* _WORK ORDER_: Quote the material below exactly as written, from the first line to the line that holds "intros s rest", endpoints included.

* _DATA RECORDS_:
- - - -

Lemma reads_peer (first : bool) (p : wgpeer) : wf_peer p ->
  Forall (fun r => reads snd parse_peer (fst r) (snd r)) (peer_reads first p).
Proof.
  intros [Hf Hk Hs He Hi _]. unfold WG_KEY_LEN, sizeof_sockaddr_in6 in *. pose proof (kernel_flags_small first p) as Hkf.
  assert (forall k : list byte, length k = 32%nat -> short k) as Hkey by (intros k Hl; unfold short; lia).
  unfold peer_reads. repeat (apply Forall_app; split).
  - apply Forall_singleton, reads_parse; [auto |]. intros rest st. unfold parse_peer. dispatch.
    rewrite (if_len_view _ _ _ 32) by (done || lia). eexists. split; [done |]. cbn [snd]. by rewrite view_take.
  - apply Forall_read_if. intros _. apply reads_parse; [auto |]. intros rest st. unfold parse_peer. dispatch.
    rewrite (if_len_view _ _ _ 32) by (done || lia). eexists. split; [done |]. cbn [snd]. rewrite view_take by done. done.
  - destruct first; [| by apply Forall_nil]. unfold endpoint_reads, endpoint_items. cbn [map].
    assert (forall n, (2 <= n <= 28)%nat -> sa_family (take n (endpoint p)) = sa_family (endpoint p)
              /\ length (take n (endpoint p)) = n) as Hep.
    { intros n Hn. unfold sa_family. split; [| rewrite length_take; lia]. rewrite take_take. by rewrite Nat.min_l by lia. }
    assert (forall (s rest : list byte) type, (2 <= length s)%nat -> sa_family (mnl_attr_get_payload (view type s rest)) = sa_family s) as Hfamily.
    { intros s rest type Hl. unfold sa_family, mnl_attr_get_payload, view. cbn [nla_data]. by rewrite take_app_le. }
    destruct (sa_family (endpoint p) =? AF_INET) eqn:E4; [| destruct (sa_family (endpoint p) =? AF_INET6) eqn:E6];
      [| | by apply Forall_nil]; apply Forall_singleton; cbn [map fst snd].
    + destruct (Hep 16%nat ltac:(lia)) as [Hfam Hl]. unfold sizeof_sockaddr_in in *. apply reads_parse; [unfold short; lia |].
      intros rest st. unfold parse_peer. dispatch. rewrite view_len, Hl by (unfold short; lia).
      rewrite Hfamily, Hfam, E4 by lia. cbn [Z.of_nat Pos.of_succ_nat Z.ltb Z.compare Pos.compare Pos.compare_cont Pos.succ].
      rewrite (view_take _ _ _ 16) by done. eexists. split; [done | done].
    + destruct (Hep 28%nat ltac:(lia)) as [Hfam Hl]. unfold sizeof_sockaddr_in, sizeof_sockaddr_in6 in *.
      apply reads_parse; [unfold short; lia |].
      intros rest st. unfold parse_peer. dispatch. rewrite view_len, Hl by (unfold short; lia).
      rewrite Hfamily, Hfam, E4, E6 by lia. cbn [Z.of_nat Pos.of_succ_nat Z.ltb Z.compare Pos.compare Pos.compare_cont Pos.succ].
      rewrite (view_take _ _ _ 28) by done. eexists. split; [done | done].
  - apply Forall_read_if. intros _. apply reads_parse; [apply bytes_le_short; lia |]. intros rest st. unfold parse_peer. dispatch.
    rewrite if_valid_int by (done || lia). eexists. split; [done |]. cbn [snd]. unfold mnl_attr_get_u16.
    rewrite view_int. by rewrite Z.mod_small by done.
  - apply Forall_read_if. intros _. apply reads_parse; [done |]. intros rest st. unfold parse_peer. dispatch.
    eexists. split; [done |]. done.
  - apply Forall_read_if. intros _. apply reads_parse; [apply bytes_le_short; lia |]. intros rest st. unfold parse_peer. dispatch.
    rewrite if_valid_int by (done || lia). eexists. split; [done |]. cbn [snd]. unfold mnl_attr_get_u32.
    rewrite view_int. by rewrite Z.mod_small by (cbn; lia).
Qed.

- - - -

* _SOLUTION FOR THIS TASK_:
Lemma reads_peer (first : bool) (p : wgpeer) : wf_peer p ->
  Forall (fun r => reads snd parse_peer (fst r) (snd r)) (peer_reads first p).
Proof.
  intros [Hf Hk Hs He Hi _]. unfold WG_KEY_LEN, sizeof_sockaddr_in6 in *. pose proof (kernel_flags_small first p) as Hkf.
  assert (forall k : list byte, length k = 32%nat -> short k) as Hkey by (intros k Hl; unfold short; lia).
  unfold peer_reads. repeat (apply Forall_app; split).
  - apply Forall_singleton, reads_parse; [auto |]. intros rest st. unfold parse_peer. dispatch.
    rewrite (if_len_view _ _ _ 32) by (done || lia). eexists. split; [done |]. cbn [snd]. by rewrite view_take.
  - apply Forall_read_if. intros _. apply reads_parse; [auto |]. intros rest st. unfold parse_peer. dispatch.
    rewrite (if_len_view _ _ _ 32) by (done || lia). eexists. split; [done |]. cbn [snd]. rewrite view_take by done. done.
  - destruct first; [| by apply Forall_nil]. unfold endpoint_reads, endpoint_items. cbn [map].
    assert (forall n, (2 <= n <= 28)%nat -> sa_family (take n (endpoint p)) = sa_family (endpoint p)
              /\ length (take n (endpoint p)) = n) as Hep.
    { intros n Hn. unfold sa_family. split; [| rewrite length_take; lia]. rewrite take_take. by rewrite Nat.min_l by lia. }
    assert (forall (s rest : list byte) type, (2 <= length s)%nat -> sa_family (mnl_attr_get_payload (view type s rest)) = sa_family s) as Hfamily.
    { intros s rest type Hl. unfold sa_family, mnl_attr_get_payload, view. cbn [nla_data]. by rewrite take_app_le. }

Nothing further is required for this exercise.